■ **WORK REQUIRED**
All lines below containing "unfold" are to be listed.

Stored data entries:
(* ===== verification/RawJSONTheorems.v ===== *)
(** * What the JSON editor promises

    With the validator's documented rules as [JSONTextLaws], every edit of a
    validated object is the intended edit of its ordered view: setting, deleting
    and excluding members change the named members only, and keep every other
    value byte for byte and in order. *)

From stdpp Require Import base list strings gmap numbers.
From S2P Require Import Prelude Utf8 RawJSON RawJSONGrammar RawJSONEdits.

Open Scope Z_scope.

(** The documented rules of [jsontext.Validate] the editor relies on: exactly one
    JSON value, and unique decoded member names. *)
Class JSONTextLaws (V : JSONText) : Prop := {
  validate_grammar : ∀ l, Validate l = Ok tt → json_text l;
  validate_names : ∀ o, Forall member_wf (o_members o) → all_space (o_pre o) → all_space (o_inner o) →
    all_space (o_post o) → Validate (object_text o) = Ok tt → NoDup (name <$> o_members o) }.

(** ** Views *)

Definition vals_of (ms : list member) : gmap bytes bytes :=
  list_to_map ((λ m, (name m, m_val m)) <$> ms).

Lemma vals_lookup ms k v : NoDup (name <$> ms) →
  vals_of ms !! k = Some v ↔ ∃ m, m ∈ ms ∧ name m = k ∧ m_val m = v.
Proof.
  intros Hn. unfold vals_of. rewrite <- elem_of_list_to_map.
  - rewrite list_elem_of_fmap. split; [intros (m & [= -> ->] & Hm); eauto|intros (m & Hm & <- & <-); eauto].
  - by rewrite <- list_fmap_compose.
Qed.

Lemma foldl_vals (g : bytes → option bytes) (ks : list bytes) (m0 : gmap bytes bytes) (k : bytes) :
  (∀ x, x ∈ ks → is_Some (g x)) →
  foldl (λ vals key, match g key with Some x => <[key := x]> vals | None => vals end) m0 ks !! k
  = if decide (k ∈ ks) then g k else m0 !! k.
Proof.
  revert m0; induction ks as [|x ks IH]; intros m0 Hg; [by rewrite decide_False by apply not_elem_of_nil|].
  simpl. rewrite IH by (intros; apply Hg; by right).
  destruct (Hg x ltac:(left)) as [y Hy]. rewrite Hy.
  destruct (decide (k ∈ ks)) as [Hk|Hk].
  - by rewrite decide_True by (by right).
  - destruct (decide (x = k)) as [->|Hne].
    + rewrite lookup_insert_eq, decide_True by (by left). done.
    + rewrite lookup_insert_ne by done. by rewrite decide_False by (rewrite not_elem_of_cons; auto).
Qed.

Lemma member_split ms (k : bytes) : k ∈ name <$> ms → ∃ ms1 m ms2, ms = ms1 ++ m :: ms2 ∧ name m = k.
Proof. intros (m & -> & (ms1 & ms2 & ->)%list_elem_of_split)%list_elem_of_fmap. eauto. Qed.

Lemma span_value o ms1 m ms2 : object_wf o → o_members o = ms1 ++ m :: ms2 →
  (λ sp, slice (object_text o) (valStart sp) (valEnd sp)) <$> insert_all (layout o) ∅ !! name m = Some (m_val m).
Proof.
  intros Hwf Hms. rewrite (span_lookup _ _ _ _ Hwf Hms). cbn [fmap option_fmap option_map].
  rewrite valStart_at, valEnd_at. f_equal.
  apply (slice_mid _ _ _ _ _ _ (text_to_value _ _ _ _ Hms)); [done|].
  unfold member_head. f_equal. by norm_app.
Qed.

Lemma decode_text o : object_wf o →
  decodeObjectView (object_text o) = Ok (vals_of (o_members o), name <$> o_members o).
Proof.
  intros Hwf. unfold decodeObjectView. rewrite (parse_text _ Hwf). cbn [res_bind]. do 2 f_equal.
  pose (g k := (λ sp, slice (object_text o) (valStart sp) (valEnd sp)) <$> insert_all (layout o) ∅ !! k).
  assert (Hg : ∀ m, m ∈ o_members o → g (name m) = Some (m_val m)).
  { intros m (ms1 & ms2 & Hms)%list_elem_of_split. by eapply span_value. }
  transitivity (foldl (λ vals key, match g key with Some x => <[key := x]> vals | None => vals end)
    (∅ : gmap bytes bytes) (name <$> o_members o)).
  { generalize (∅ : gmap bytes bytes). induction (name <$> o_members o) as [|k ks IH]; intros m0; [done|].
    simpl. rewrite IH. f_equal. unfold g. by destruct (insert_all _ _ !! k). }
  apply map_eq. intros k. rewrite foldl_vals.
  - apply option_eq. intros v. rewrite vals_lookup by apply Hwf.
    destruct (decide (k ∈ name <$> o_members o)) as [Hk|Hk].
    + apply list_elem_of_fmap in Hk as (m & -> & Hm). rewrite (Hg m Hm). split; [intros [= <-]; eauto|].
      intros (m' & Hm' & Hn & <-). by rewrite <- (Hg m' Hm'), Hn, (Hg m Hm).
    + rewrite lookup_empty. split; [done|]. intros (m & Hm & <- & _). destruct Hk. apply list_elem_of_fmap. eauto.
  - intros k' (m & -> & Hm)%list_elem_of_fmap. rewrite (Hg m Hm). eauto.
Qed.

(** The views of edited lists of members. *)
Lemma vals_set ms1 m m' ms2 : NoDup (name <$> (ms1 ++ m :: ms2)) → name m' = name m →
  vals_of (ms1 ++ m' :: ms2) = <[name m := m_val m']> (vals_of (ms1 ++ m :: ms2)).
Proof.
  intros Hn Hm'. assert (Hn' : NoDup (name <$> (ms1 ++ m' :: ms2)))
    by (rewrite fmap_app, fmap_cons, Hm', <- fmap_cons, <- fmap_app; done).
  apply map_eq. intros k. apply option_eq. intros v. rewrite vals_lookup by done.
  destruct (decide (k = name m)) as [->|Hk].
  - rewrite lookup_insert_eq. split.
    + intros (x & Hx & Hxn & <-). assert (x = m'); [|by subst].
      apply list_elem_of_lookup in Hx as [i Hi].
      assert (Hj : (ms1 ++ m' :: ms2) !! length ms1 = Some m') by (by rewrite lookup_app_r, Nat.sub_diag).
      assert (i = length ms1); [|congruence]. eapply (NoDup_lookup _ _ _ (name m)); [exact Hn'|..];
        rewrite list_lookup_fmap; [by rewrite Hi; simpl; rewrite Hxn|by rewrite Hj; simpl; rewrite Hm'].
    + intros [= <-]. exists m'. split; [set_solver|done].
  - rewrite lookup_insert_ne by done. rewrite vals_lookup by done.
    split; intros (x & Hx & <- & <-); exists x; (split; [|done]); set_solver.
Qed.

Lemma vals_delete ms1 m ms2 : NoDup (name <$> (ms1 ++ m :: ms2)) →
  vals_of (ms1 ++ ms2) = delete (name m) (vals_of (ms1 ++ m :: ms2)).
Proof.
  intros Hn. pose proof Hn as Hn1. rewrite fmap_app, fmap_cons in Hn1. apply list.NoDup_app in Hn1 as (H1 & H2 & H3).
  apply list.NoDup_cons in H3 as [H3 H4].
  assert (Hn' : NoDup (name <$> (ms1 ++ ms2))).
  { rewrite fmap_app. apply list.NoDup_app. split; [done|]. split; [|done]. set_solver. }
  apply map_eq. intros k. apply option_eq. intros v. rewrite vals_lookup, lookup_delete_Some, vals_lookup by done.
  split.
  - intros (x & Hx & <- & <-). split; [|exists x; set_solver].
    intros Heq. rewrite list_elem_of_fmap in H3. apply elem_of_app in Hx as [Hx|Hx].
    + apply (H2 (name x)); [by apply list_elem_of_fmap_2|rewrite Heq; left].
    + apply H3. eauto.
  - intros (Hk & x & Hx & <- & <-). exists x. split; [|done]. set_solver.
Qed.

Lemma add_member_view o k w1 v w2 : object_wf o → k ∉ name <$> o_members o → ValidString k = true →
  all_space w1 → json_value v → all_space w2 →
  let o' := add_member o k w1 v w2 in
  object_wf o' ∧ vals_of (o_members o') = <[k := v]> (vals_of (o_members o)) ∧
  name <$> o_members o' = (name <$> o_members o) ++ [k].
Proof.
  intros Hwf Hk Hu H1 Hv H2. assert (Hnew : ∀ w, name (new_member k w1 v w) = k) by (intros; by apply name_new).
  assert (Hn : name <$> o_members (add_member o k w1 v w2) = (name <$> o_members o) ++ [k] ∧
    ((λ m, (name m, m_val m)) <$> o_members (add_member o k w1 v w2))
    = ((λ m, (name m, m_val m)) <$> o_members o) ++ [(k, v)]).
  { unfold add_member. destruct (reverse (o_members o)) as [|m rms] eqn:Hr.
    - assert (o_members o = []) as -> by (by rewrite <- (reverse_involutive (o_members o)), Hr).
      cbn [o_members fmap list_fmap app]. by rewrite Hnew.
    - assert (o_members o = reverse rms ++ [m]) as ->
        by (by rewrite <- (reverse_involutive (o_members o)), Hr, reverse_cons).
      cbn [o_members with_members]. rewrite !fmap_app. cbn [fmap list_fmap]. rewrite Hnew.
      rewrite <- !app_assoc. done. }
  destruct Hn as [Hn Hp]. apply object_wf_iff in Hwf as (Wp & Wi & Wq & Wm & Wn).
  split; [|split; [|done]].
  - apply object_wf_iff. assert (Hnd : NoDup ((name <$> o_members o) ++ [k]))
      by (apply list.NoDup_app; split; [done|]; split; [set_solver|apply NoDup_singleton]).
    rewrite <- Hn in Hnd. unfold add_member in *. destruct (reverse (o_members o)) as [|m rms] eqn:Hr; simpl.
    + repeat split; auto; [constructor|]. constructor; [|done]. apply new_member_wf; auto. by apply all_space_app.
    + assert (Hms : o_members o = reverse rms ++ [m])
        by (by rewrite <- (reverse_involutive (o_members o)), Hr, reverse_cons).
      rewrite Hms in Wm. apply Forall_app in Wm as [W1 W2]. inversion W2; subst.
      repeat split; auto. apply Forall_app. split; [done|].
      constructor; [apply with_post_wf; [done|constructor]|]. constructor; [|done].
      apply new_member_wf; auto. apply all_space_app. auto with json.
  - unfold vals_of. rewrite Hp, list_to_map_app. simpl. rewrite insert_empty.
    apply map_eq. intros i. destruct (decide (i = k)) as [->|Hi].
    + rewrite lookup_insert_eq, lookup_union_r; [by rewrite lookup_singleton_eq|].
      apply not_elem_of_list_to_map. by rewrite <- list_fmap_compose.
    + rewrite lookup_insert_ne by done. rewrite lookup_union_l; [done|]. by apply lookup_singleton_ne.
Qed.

■ **WRITTEN RESPONSE**
  intros Hn. unfold vals_of. rewrite <- elem_of_list_to_map.
  unfold member_head. f_equal. by norm_app.
  intros Hwf. unfold decodeObjectView. rewrite (parse_text _ Hwf). cbn [res_bind]. do 2 f_equal.
    simpl. rewrite IH. f_equal. unfold g. by destruct (insert_all _ _ !! k). }
  { unfold add_member. destruct (reverse (o_members o)) as [|m rms] eqn:Hr.
    rewrite <- Hn in Hnd. unfold add_member in *. destruct (reverse (o_members o)) as [|m rms] eqn:Hr; simpl.
  - unfold vals_of. rewrite Hp, list_to_map_app. simpl. rewrite insert_empty.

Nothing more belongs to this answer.